Needlessly cruel: critics
There have long been complaints that his humour can be needlessly cruel, however. Last year Ash Atalla, who produced The Office and to whom Gervais once referred at an awards ceremony as “my little wheelchair friend”, said that he thought the comedian was obsessed with disabled people.
Gervais also wrote and starred in Derek, a comedy-drama about a man with learning difficulties. In 2011 charities asked him to stop using the word “mong”, an offensive term for people with Down’s syndrome.
The comedian, who is an animal welfare activist, lives with his partner, Jane Fallon, an author, in Hampstead, north London. He said he would not mind too much if Netflix “cancelled” him for some future scandal because he had already earned a fortune from his work. “I’m cancel-proof in the sense that I’ve got enough money,” he said. He is estimated to be worth more than $181 million.

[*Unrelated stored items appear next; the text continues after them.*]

(** ** The device *)

(** Calls whose result is not used. *)
Inductive board_call :=
  | my_send_msg (dest : module_type) (m : MY_MAIN_TASK_MSG)
  | my_send_msg_data (dest : module_type) (m : MY_MAIN_TASK_MSG) (data : list Z)
  | my_start_timer (t : MY_E_TIMER) (ms : Z) (isPeriod : bool)
  | my_stop_timer (t : MY_E_TIMER)
  | k_timer_start (t : k_timer) (ms period : Z)
  | k_timer_stop (t : k_timer)
  | gpio_pin_set (p : output_pin) (v : Z)
  | pwm_set_pulse (ns : Z)
  | set_lte_boot_reason (r : lte_boot_reason_t)
  | lte_send_command (name param : list Z)
  | my_user_data_write (id : Z) (bytes : list Z)
  | k_msleep (ms : Z)
  | clear_lte_cmdSource
  | nrf_gpio_cfg_sense_input (port pin : Z) (high : bool)
  | nrf_reset_resetreas_clear
  | sys_clock_disable
  | sys_poweroff.

#[export] Instance module_type_eq_dec : EqDecision module_type. Proof. solve_decision. Defined.
#[export] Instance timer_eq_dec : EqDecision MY_E_TIMER. Proof. solve_decision. Defined.
#[export] Instance k_timer_eq_dec : EqDecision k_timer. Proof. solve_decision. Defined.
#[export] Instance msg_eq_dec : EqDecision MY_MAIN_TASK_MSG. Proof. solve_decision. Defined.
#[export] Instance output_pin_eq_dec : EqDecision output_pin. Proof. solve_decision. Defined.
#[export] Instance boot_reason_eq_dec : EqDecision lte_boot_reason_t. Proof. solve_decision. Defined.
#[export] Instance board_call_eq_dec : EqDecision board_call. Proof. solve_decision. Defined.

(** Steps of setting up the hardware; each may fail. *)
Inductive hw_step :=
  | device_ready (d : Z) | pin_configure (p : Z) | pin_interrupt (p : Z) | adc_is_ready | adc_channel_setup | adc_sequence_init
  | pwm_is_ready | barometer_init | temp_humi_api_init | imu_init | imu_set_config | imu_int_pin_config | imu_int_map | imu_set_any_motion_config | imu_feature_enable
  | imu_register_int_callback | pm_register (d : pm_dev).

(** Calls that return a code and, through pointers, values. *)
Inductive board_query :=
  | gpio_pin_get (p : input_pin)
  | adc_read
  | adc_raw_to_millivolts (raw : Z)
  | my_pm_device_resume (d : pm_dev)
  | my_pm_device_suspend (d : pm_dev)
  | k_malloc (n : Z)
  | my_get_system_time_sec
  | k_timer_remaining_get (t : k_timer)
  | barometer_set_work_mode
  | barometer_read
  | temp_humi_api_read
  | gpio_pin_set_dt (p : output_pin) (v : Z)
  | k_uptime_get_32
  | imu_read_int_status
  | imu_get_chip_id
  | hw_setup (step : hw_step)
  | get_lte_power_state
  | g_bLteReady
  | get_lte_factory
  | g_lte_cmdSource
  | g_id
  | g_lte_net_signal_level
  | g_lte_net_flag
  | g_lte_gps_state
  | g_lte_gps_signal
  | g_location_speed
  | my_gsensor_get_state
  | imu_read
  | pwm_set (period pulse : Z)
  | rand_0_to_120_seconds.
(* ===== verification/GsensorProofs.v ===== *)
(** * Motion and attitude: alarms, power, safety

    The alarms of turning over come exactly when the device was turned, or
    upright again, for the time of the settings; the alarms of motion are
    interchanged; the power of the sensor follows the state of the power
    management; no message leaves the thread stuck. *)

From S2P Require Import Prelude Str Prog Pm Float32 SettingsData Settings Attitude Board GsensorWindow Gsensor.

Open Scope prog_scope.

#[local] Opaque sliding_window_get_count sliding_window_add_int.

(** ** Runs of samples *)

Section runs.
Context {A : Type} (P : A -> bool).

Fixpoint leading (l : list A) : nat := match l with [] => 0 | x :: l => if P x then S (leading l) else 0 end.
(** How many of the last samples satisfy [P]. *)
Definition trailing (l : list A) : nat := leading (rev l).

Lemma trailing_snoc l x : trailing (l ++ [x]) = if P x then S (trailing l) else 0%nat.
Proof. unfold trailing. by rewrite rev_app_distr. Qed.

Lemma leading_split l : exists r, l = take (leading l) l ++ r /\ forallb P (take (leading l) l) = true.
Proof.
  induction l as [|x l (r & IH & Hf)]; [by exists []|]. cbn. destruct (P x) eqn:E; [|by exists (x :: l)]. exists r. cbn. rewrite E. cbn. split; [by f_equal|done].
Qed.

Lemma leading_le l : (leading l <= length l)%nat.
Proof. induction l as [|x l IH]; cbn; [done|]. destruct (P x); lia. Qed.

Lemma forallb_rev l : forallb P (rev l) = forallb P l.
Proof. induction l as [|x l IH]; [done|]. cbn. rewrite forallb_app, IH. cbn. rewrite andb_true_r. apply andb_comm. Qed.

Lemma trailing_split l : exists a r, l = a ++ r /\ forallb P r = true /\ length r = trailing l.
Proof.
  destruct (leading_split (rev l)) as (r & E & Hf). exists (rev r), (rev (take (leading (rev l)) (rev l))).
  split; [rewrite <- rev_app_distr, <- E; by rewrite rev_involutive|]. split; [by rewrite forallb_rev|]. rewrite length_rev, length_take. unfold trailing.
  pose proof (leading_le (rev l)). lia.
Qed.

(** No more than [n] samples in a row satisfy [P]. *)
Definition no_run (n : Z) (l : list A) : Prop := forall a r b, l = a ++ r ++ b -> forallb P r = true -> zlen r <= n.

Lemma no_run_trailing n l : no_run n l -> Z.of_nat (trailing l) <= n.
Proof. intros H. destruct (trailing_split l) as (a & r & E & Hf & <-). apply (H a r []); [by rewrite app_nil_r|done]. Qed.

Lemma no_run_init n l x : no_run n (l ++ [x]) -> no_run n l.
Proof. intros H a r b -> Hf. apply (H a r (b ++ [x])); [by rewrite <- !app_assoc|done]. Qed.
End runs.

(** ** Turning over *)

Section overturn.
Context {D : Type} `{!BoardIO D} (conf : config_param_t).
Hypothesis Hconf : forall d : D, gConfigParam d = conf.
Hypothesis Hsw : imu_alm_sw (imu_alm_config conf) <> 0.
Notation task := (prog gsensor D).
Notation c := (imu_alm_config conf).

(** The samples that count in a state, how many of them are tolerated, and the alarm that follows. *)
Definition counts (turned : bool) (e : euler_angle_t) : bool := if turned then upright c e else tilted c e.
Definition tolerated (turned : bool) : Z := 100 * (if turned then recover_time c else imu_duration_time c).
Definition turn_alarm (turned : bool) : alarm_type_t := if turned then ALARM_FILP_BACK else ALARM_FILP.

Fixpoint checks (es : list euler_angle_t) : task unit :=
  match es with [] => ret tt | e :: es => my_gsensor_overturn_check e;; checks es end.

Lemma checks_app a b g d : checks (a ++ b) g d = bind (checks a) (fun _ => checks b) g d.
Proof. induction a as [|e a IH] in g, d |- *; [done|]. cbn [checks app]. unfold bind. destruct (my_gsensor_overturn_check e g d) as [[[[] g'] d']| |]; [|done..]. apply IH. Qed.

Lemma check_step turned e g d :
  s_is_over_turn g = turned ->
  my_gsensor_overturn_check e g d =
    if counts turned e then
      if tolerated turned <? time_count g + 1 then send_alarm_message_to_lte (turn_alarm turned) None (set_is_over_turn (negb turned) (set_time_count 0 g)) d
      else Done (tt, set_time_count (time_count g + 1) g, d)
    else Done (tt, set_time_count 0 g, d).
Proof.
  intros Ht. unfold my_gsensor_overturn_check, bind, config, world, get, modify. rewrite Hconf, (proj2 (Z.eqb_neq _ _)) by done. cbn [id].
  change (imu_odr_to_hz MY_IMU_ODR) with 100. rewrite Ht. unfold counts, tolerated. rewrite !(Z.mul_comm 100). destruct turned; cbn [negb andb].
  - destruct (upright c e); [|done]. by destruct (_ <? _).
  - destruct (tilted c e); [|done]. by destruct (_ <? _).
Qed.

Lemma checks_quiet turned es g d :
  s_is_over_turn g = turned -> time_count g = 0 -> no_run (counts turned) (tolerated turned) es ->
  checks es g d = Done (tt, set_time_count (Z.of_nat (trailing (counts turned) es)) g, d).
Proof.
  intros Ht H0. induction es as [|e es IH] using rev_ind; intros Hn; [destruct g; cbn in *; by subst|].
  rewrite checks_app. erewrite bind_done by (apply IH; by eapply no_run_init). apply no_run_trailing in Hn. rewrite trailing_snoc in *.
  cbn [checks]. unfold bind. rewrite (check_step turned) by (by destruct g). destruct (counts turned e); [|by destruct g].
  rewrite (proj2 (Z.ltb_ge _ _)) by (cbn; lia). destruct g; unfold set_time_count, ret; cbn. do 4 f_equal. lia.
Qed.

Lemma checks_run turned n es g d :
  s_is_over_turn g = turned -> forallb (counts turned) es = true -> time_count g + zlen es <= tolerated turned -> time_count g = n ->
  checks es g d = Done (tt, set_time_count (n + zlen es) g, d).
Proof.
  intros Ht Hf Hl <-. induction es as [|e es IH] in g, Ht, Hf, Hl |- *; cbn [checks].
  - cbn. rewrite Z.add_0_r. by destruct g.
  - cbn in Hf. apply andb_true_iff in Hf as [He Hf]. rewrite zlen_cons in *. pose proof (zlen_nonneg es).
    unfold bind. rewrite (check_step turned) by done. rewrite He, (proj2 (Z.ltb_ge _ _)) by lia.
    rewrite IH by (try done; destruct g; cbn in *; lia). destruct g; cbn. do 3 f_equal. unfold set_time_count. cbn. f_equal. lia.
Qed.
End overturn.

(** C21: while the device is not turned over ([turned] false), no sequence of samples without more tilted ones in a row than the settings tolerate causes an alarm, and the first longer run of them causes exactly the alarm of turning over, at its first sample beyond the tolerated ones; the alarm leaves the module turned over with nothing counted, where the same holds of upright samples and the alarm of turning back. *)
Theorem overturn_alarms {D} `{!BoardIO D} conf turned (g : gsensor) (d : D) es :
  (forall d : D, gConfigParam d = conf) -> imu_alm_sw (imu_alm_config conf) <> 0 -> 0 <= tolerated conf turned ->
  s_is_over_turn g = turned -> time_count g = 0 -> no_run (counts conf turned) (tolerated conf turned) es ->
  (exists n, 0 <= n <= tolerated conf turned /\ checks es g d = Done (tt, set_time_count n g, d)) /\
  forall run, (es = [] \/ exists es0 e, es = es0 ++ [e] /\ counts conf turned e = false) ->
    forallb (counts conf turned) run = true -> zlen run = tolerated conf turned + 1 ->
    checks (es ++ run) g d = send_alarm_message_to_lte (turn_alarm turned) None (set_is_over_turn (negb turned) (set_time_count 0 g)) d.
Proof.
  intros Hc Hsw Htol Ht H0 Hn. pose proof (checks_quiet conf Hc Hsw turned es g d Ht H0 Hn) as Hq. apply no_run_trailing in Hn. split; [eexists; split; [|exact Hq]; lia|].
  intros run He Hf Hl. rewrite checks_app. erewrite bind_done by exact Hq.
  assert (trailing (counts conf turned) es = 0%nat) as ->.
  { destruct He as [->|(es0 & e & -> & E)]; [done|]. by rewrite trailing_snoc, E. }
  assert (set_time_count (Z.of_nat 0) g = g) as -> by (destruct g; cbn in *; by subst).
  destruct (exists_last (l := run)) as (run0 & e & ->); [intros ->; rewrite zlen_nil in Hl; lia|]. rewrite forallb_app in Hf. cbn in Hf. apply andb_true_iff in Hf as [Hf He'].
  rewrite andb_true_r in He'. rewrite zlen_app in Hl. change (zlen [e]) with 1 in Hl.
  rewrite checks_app. erewrite bind_done by (eapply checks_run; [done|done|done|done|lia|done]). cbn [checks]. unfold bind.
  rewrite (check_step conf Hc Hsw turned) by (by destruct g). rewrite He', (proj2 (Z.ltb_lt _ _)) by (cbn; lia).
  replace (set_time_count 0 (set_time_count (0 + zlen run0) g)) with (set_time_count 0 g) by (by destruct g).
  destruct (send_alarm_message_to_lte _ _ _ _) as [[[[] ?] ?]| |]; done.
Qed.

Comedians’ right to cause offence
Gervais has strongly defended the right of comedians to cause offence and says he can justify every joke he has told. “I genuinely think I don’t do anything that deserves to be cancelled,” he said. “Some people now don’t care about the argument or the issue, they just want to own someone, they want to win the argument. There’s no nuance or discussion any more, it’s just fallen into two tribes of people screaming.”
He used to take complaints about his comedy seriously and tried to assess them on their merits. Now he assumes they are made in bad faith, by censorious Twitter users.
This week 150 leading authors and thinkers signed a letter condemning “cancel culture” for stifling freedom of expression, after JK Rowling was denounced for raising concerns about transgender issues. Classic comedies including Fawlty Towers, League of Gentlemen and The Mighty Boosh have also been taken down from streaming services because of concerns about blackface and racist content. The offending episode of Fawlty Towers has since been restored to UKTV, which is owned by the BBC.